■ RECORDS FOR THIS TASK ■
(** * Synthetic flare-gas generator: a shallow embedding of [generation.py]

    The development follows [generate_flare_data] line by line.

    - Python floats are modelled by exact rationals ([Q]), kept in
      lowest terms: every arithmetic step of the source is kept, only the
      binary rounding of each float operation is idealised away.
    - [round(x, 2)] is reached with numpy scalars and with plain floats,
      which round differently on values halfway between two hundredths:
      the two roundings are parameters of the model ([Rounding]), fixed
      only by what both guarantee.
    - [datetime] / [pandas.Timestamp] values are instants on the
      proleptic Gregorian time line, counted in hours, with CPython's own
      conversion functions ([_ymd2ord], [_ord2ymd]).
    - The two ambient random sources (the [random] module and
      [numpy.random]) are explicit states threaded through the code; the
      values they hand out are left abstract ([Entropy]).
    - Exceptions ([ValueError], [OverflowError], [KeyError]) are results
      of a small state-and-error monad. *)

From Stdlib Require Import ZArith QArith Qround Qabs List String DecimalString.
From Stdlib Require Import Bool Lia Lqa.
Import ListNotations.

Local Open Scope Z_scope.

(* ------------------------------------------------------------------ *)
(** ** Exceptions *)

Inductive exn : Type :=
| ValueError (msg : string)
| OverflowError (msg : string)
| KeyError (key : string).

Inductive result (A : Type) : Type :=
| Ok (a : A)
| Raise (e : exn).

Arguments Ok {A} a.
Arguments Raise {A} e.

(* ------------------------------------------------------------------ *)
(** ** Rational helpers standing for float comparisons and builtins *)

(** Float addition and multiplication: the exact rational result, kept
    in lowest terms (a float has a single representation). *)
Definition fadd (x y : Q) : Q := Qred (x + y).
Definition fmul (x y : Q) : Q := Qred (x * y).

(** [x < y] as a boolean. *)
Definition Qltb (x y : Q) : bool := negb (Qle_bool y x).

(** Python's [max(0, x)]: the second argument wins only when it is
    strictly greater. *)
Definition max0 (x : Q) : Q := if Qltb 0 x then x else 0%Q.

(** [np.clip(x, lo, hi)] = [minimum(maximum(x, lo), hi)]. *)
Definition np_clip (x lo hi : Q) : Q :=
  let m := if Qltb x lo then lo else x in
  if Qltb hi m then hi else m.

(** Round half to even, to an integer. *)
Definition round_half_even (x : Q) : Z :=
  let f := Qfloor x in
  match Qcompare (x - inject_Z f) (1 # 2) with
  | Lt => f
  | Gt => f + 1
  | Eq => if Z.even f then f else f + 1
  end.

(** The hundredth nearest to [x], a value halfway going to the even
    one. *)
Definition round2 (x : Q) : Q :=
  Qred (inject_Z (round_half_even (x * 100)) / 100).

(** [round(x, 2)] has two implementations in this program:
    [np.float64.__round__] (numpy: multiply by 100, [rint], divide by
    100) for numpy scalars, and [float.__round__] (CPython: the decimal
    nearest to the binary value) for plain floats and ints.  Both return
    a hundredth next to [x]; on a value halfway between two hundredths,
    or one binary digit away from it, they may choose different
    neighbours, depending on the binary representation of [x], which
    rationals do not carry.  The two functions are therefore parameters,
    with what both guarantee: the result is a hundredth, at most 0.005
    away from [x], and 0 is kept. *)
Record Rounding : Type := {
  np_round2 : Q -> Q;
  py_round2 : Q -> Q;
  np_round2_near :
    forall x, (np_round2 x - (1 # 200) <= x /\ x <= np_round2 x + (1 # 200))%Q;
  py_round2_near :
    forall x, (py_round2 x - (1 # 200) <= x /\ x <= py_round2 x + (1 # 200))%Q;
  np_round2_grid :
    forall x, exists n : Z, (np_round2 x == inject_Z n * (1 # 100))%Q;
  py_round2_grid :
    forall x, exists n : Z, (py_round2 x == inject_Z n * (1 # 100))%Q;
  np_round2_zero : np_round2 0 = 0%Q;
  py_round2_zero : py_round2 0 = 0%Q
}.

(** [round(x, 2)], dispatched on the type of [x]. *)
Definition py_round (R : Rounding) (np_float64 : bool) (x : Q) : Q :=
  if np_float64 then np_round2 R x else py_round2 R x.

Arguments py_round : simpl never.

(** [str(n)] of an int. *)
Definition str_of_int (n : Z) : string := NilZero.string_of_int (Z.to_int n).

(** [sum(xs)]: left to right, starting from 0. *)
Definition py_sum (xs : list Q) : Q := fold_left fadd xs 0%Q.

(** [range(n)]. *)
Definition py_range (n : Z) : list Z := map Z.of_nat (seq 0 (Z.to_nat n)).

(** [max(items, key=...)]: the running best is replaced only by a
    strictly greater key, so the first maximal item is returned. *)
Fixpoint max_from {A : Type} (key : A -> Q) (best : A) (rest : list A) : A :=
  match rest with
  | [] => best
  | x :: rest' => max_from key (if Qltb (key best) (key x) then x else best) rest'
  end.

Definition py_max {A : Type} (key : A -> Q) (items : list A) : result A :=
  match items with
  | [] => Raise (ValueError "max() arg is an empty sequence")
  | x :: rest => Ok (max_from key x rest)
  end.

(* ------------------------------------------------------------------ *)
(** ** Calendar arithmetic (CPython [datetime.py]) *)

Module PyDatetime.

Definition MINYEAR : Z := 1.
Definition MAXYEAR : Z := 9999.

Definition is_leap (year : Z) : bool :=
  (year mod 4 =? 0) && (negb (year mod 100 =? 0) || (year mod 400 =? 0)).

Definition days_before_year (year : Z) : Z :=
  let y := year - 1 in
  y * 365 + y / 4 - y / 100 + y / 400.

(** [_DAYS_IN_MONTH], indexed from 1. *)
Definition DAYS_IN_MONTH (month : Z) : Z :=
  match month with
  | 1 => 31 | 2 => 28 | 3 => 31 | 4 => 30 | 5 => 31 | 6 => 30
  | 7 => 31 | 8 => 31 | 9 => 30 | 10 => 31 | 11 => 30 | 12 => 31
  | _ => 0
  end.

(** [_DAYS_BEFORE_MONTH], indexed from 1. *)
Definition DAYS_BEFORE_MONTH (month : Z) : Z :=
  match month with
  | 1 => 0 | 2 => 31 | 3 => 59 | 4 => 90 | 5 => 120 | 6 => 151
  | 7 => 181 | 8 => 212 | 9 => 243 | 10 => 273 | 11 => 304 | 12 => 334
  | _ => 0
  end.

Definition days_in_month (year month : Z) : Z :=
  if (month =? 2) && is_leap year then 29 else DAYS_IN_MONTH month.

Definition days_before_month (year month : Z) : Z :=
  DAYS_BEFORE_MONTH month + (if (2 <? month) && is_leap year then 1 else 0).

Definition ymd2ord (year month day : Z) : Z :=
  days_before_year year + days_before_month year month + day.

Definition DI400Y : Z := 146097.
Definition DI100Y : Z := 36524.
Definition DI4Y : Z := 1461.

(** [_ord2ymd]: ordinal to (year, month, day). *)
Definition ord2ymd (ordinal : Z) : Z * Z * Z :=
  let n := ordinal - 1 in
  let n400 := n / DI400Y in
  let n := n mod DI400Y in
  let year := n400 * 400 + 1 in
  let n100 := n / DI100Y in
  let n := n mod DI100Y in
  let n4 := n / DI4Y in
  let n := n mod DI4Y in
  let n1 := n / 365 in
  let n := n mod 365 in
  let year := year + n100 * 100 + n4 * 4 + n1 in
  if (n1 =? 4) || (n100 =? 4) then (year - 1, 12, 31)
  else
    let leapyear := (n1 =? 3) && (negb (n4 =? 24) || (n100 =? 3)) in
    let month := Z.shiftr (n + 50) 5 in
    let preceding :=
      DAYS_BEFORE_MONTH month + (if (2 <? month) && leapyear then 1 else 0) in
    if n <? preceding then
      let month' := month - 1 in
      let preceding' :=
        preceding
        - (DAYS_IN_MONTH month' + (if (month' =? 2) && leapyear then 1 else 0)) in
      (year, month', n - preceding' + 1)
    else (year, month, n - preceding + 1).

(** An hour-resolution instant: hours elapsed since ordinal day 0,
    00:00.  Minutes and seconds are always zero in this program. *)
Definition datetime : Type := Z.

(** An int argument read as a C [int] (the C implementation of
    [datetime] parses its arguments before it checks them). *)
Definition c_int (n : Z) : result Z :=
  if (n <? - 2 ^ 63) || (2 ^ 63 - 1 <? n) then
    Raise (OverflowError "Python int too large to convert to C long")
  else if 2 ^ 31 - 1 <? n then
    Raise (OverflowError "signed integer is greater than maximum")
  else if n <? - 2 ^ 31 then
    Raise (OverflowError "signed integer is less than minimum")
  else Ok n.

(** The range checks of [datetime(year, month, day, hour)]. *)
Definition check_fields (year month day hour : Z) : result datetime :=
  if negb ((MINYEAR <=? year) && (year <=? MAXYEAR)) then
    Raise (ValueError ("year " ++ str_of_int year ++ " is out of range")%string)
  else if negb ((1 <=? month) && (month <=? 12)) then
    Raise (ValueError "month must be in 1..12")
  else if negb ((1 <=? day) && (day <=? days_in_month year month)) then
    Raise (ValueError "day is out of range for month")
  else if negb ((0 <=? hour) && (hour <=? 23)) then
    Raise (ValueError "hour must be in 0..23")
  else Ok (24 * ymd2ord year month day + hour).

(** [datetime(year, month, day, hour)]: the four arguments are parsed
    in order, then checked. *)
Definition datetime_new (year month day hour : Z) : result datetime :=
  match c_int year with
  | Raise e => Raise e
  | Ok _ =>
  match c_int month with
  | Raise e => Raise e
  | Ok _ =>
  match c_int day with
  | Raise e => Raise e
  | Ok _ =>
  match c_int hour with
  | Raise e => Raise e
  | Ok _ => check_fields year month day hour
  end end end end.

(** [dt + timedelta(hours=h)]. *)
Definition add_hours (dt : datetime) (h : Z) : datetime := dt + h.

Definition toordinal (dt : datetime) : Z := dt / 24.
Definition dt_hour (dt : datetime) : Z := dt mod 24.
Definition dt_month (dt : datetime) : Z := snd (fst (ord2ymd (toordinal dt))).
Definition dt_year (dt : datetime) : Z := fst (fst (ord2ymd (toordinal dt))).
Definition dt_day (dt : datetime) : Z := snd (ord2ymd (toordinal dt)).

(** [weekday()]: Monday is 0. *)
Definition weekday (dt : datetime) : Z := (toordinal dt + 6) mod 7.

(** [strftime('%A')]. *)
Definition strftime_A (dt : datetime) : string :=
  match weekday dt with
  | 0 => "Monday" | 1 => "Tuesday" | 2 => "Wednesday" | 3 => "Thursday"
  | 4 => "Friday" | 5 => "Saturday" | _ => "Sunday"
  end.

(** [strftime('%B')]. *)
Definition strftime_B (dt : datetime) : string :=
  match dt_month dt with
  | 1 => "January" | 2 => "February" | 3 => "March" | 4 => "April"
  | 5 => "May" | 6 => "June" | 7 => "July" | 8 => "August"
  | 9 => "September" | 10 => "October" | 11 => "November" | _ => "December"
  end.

■ ACTIVITY ■
Which lines run from the one containing "Definition toordinal (dt" through the end of the material? Output exactly those lines and no others.

■ RESPONSE AREA ■
Definition toordinal (dt : datetime) : Z := dt / 24.
Definition dt_hour (dt : datetime) : Z := dt mod 24.
Definition dt_month (dt : datetime) : Z := snd (fst (ord2ymd (toordinal dt))).
Definition dt_year (dt : datetime) : Z := fst (fst (ord2ymd (toordinal dt))).
Definition dt_day (dt : datetime) : Z := snd (ord2ymd (toordinal dt)).

(** [weekday()]: Monday is 0. *)
Definition weekday (dt : datetime) : Z := (toordinal dt + 6) mod 7.

(** [strftime('%A')]. *)
Definition strftime_A (dt : datetime) : string :=
  match weekday dt with
  | 0 => "Monday" | 1 => "Tuesday" | 2 => "Wednesday" | 3 => "Thursday"
  | 4 => "Friday" | 5 => "Saturday" | _ => "Sunday"
  end.

(** [strftime('%B')]. *)
Definition strftime_B (dt : datetime) : string :=
  match dt_month dt with
  | 1 => "January" | 2 => "February" | 3 => "March" | 4 => "April"
  | 5 => "May" | 6 => "June" | 7 => "July" | 8 => "August"
  | 9 => "September" | 10 => "October" | 11 => "November" | _ => "December"
  end.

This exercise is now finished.